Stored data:
+-------+

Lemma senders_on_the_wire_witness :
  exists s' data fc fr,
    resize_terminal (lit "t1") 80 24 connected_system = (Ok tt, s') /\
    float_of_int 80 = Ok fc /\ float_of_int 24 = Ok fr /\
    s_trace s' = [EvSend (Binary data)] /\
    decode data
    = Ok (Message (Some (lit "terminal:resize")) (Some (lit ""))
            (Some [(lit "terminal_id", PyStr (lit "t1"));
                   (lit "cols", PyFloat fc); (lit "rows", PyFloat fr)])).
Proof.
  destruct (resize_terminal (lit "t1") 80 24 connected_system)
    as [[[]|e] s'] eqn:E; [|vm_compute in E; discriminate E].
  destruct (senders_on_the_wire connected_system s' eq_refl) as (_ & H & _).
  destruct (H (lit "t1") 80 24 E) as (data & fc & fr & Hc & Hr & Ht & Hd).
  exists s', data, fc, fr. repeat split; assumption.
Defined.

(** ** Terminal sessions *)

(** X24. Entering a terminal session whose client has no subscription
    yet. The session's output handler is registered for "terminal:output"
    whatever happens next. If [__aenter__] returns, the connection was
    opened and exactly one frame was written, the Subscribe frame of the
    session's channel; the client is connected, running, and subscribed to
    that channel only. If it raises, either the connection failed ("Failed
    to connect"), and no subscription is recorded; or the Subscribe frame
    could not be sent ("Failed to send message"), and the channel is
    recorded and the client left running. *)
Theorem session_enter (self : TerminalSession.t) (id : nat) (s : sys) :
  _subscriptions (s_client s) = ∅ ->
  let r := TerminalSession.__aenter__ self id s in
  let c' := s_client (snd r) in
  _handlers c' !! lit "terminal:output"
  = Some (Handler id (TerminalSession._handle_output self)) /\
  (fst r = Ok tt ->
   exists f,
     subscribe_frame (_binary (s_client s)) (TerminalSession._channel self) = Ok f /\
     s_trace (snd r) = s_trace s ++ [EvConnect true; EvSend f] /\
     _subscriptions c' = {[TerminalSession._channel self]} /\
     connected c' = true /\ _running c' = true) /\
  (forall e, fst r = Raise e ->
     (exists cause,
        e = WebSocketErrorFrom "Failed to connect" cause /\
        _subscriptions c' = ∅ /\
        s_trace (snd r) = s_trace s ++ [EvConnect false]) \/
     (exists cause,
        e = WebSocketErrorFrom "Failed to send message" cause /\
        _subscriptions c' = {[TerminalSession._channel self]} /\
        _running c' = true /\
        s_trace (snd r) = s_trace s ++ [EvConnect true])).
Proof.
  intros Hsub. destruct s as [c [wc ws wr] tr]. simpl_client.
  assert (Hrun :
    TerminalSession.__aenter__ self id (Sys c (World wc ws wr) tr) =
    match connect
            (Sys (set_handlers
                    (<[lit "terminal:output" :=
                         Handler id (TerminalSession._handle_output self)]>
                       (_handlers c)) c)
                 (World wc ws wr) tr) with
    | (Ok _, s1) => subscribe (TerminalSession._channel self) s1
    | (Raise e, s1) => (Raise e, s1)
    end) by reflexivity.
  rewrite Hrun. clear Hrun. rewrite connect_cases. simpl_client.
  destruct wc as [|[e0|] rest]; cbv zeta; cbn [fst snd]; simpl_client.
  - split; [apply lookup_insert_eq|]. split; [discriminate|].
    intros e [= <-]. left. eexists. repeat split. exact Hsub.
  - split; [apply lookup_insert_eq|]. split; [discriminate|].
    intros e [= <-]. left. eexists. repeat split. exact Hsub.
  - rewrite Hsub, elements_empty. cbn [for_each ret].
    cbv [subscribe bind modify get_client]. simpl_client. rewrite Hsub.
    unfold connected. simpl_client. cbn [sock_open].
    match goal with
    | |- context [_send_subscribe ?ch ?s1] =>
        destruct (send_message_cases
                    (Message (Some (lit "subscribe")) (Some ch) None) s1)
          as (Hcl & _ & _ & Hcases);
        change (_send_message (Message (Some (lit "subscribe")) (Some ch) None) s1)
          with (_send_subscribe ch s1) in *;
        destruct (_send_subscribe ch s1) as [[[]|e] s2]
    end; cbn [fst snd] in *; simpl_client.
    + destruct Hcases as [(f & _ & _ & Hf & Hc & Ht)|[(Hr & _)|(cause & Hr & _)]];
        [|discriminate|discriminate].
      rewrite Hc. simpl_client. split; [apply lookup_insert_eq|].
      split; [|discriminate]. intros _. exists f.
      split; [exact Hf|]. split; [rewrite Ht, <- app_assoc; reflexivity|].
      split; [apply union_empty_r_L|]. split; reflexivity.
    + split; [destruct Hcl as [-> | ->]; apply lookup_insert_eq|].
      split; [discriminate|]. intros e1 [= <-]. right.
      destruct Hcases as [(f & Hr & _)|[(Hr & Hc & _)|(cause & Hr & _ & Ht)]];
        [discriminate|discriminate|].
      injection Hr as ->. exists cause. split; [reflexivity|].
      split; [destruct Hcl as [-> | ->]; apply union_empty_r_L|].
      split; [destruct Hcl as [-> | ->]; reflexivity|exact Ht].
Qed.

+-------+

• [Problem requirements]: Every entry is to be printed exactly as given.

• [Solution to the problem]:
Lemma senders_on_the_wire_witness :
  exists s' data fc fr,
    resize_terminal (lit "t1") 80 24 connected_system = (Ok tt, s') /\
    float_of_int 80 = Ok fc /\ float_of_int 24 = Ok fr /\
    s_trace s' = [EvSend (Binary data)] /\
    decode data
    = Ok (Message (Some (lit "terminal:resize")) (Some (lit ""))
            (Some [(lit "terminal_id", PyStr (lit "t1"));
                   (lit "cols", PyFloat fc); (lit "rows", PyFloat fr)])).
Proof.
  destruct (resize_terminal (lit "t1") 80 24 connected_system)
    as [[[]|e] s'] eqn:E; [|vm_compute in E; discriminate E].
  destruct (senders_on_the_wire connected_system s' eq_refl) as (_ & H & _).
  destruct (H (lit "t1") 80 24 E) as (data & fc & fr & Hc & Hr & Ht & Hd).
  exists s', data, fc, fr. repeat split; assumption.
Defined.

(** ** Terminal sessions *)

(** X24. Entering a terminal session whose client has no subscription
    yet. The session's output handler is registered for "terminal:output"
    whatever happens next. If [__aenter__] returns, the connection was
    opened and exactly one frame was written, the Subscribe frame of the
    session's channel; the client is connected, running, and subscribed to
    that channel only. If it raises, either the connection failed ("Failed
    to connect"), and no subscription is recorded; or the Subscribe frame
    could not be sent ("Failed to send message"), and the channel is
    recorded and the client left running. *)
Theorem session_enter (self : TerminalSession.t) (id : nat) (s : sys) :
  _subscriptions (s_client s) = ∅ ->
  let r := TerminalSession.__aenter__ self id s in
  let c' := s_client (snd r) in
  _handlers c' !! lit "terminal:output"
  = Some (Handler id (TerminalSession._handle_output self)) /\
  (fst r = Ok tt ->
   exists f,
     subscribe_frame (_binary (s_client s)) (TerminalSession._channel self) = Ok f /\
     s_trace (snd r) = s_trace s ++ [EvConnect true; EvSend f] /\
     _subscriptions c' = {[TerminalSession._channel self]} /\
     connected c' = true /\ _running c' = true) /\
  (forall e, fst r = Raise e ->
     (exists cause,
        e = WebSocketErrorFrom "Failed to connect" cause /\
        _subscriptions c' = ∅ /\
        s_trace (snd r) = s_trace s ++ [EvConnect false]) \/
     (exists cause,
        e = WebSocketErrorFrom "Failed to send message" cause /\
        _subscriptions c' = {[TerminalSession._channel self]} /\
        _running c' = true /\
        s_trace (snd r) = s_trace s ++ [EvConnect true])).
Proof.
  intros Hsub. destruct s as [c [wc ws wr] tr]. simpl_client.
  assert (Hrun :
    TerminalSession.__aenter__ self id (Sys c (World wc ws wr) tr) =
    match connect
            (Sys (set_handlers
                    (<[lit "terminal:output" :=
                         Handler id (TerminalSession._handle_output self)]>
                       (_handlers c)) c)
                 (World wc ws wr) tr) with
    | (Ok _, s1) => subscribe (TerminalSession._channel self) s1
    | (Raise e, s1) => (Raise e, s1)
    end) by reflexivity.
  rewrite Hrun. clear Hrun. rewrite connect_cases. simpl_client.
  destruct wc as [|[e0|] rest]; cbv zeta; cbn [fst snd]; simpl_client.
  - split; [apply lookup_insert_eq|]. split; [discriminate|].
    intros e [= <-]. left. eexists. repeat split. exact Hsub.
  - split; [apply lookup_insert_eq|]. split; [discriminate|].
    intros e [= <-]. left. eexists. repeat split. exact Hsub.
  - rewrite Hsub, elements_empty. cbn [for_each ret].
    cbv [subscribe bind modify get_client]. simpl_client. rewrite Hsub.
    unfold connected. simpl_client. cbn [sock_open].
    match goal with
    | |- context [_send_subscribe ?ch ?s1] =>
        destruct (send_message_cases
                    (Message (Some (lit "subscribe")) (Some ch) None) s1)
          as (Hcl & _ & _ & Hcases);
        change (_send_message (Message (Some (lit "subscribe")) (Some ch) None) s1)
          with (_send_subscribe ch s1) in *;
        destruct (_send_subscribe ch s1) as [[[]|e] s2]
    end; cbn [fst snd] in *; simpl_client.
    + destruct Hcases as [(f & _ & _ & Hf & Hc & Ht)|[(Hr & _)|(cause & Hr & _)]];
        [|discriminate|discriminate].
      rewrite Hc. simpl_client. split; [apply lookup_insert_eq|].
      split; [|discriminate]. intros _. exists f.
      split; [exact Hf|]. split; [rewrite Ht, <- app_assoc; reflexivity|].
      split; [apply union_empty_r_L|]. split; reflexivity.
    + split; [destruct Hcl as [-> | ->]; apply lookup_insert_eq|].
      split; [discriminate|]. intros e1 [= <-]. right.
      destruct Hcases as [(f & Hr & _)|[(Hr & Hc & _)|(cause & Hr & _ & Ht)]];
        [discriminate|discriminate|].
      injection Hr as ->. exists cause. split; [reflexivity|].
      split; [destruct Hcl as [-> | ->]; apply union_empty_r_L|].
      split; [destruct Hcl as [-> | ->]; reflexivity|exact Ht].
Qed.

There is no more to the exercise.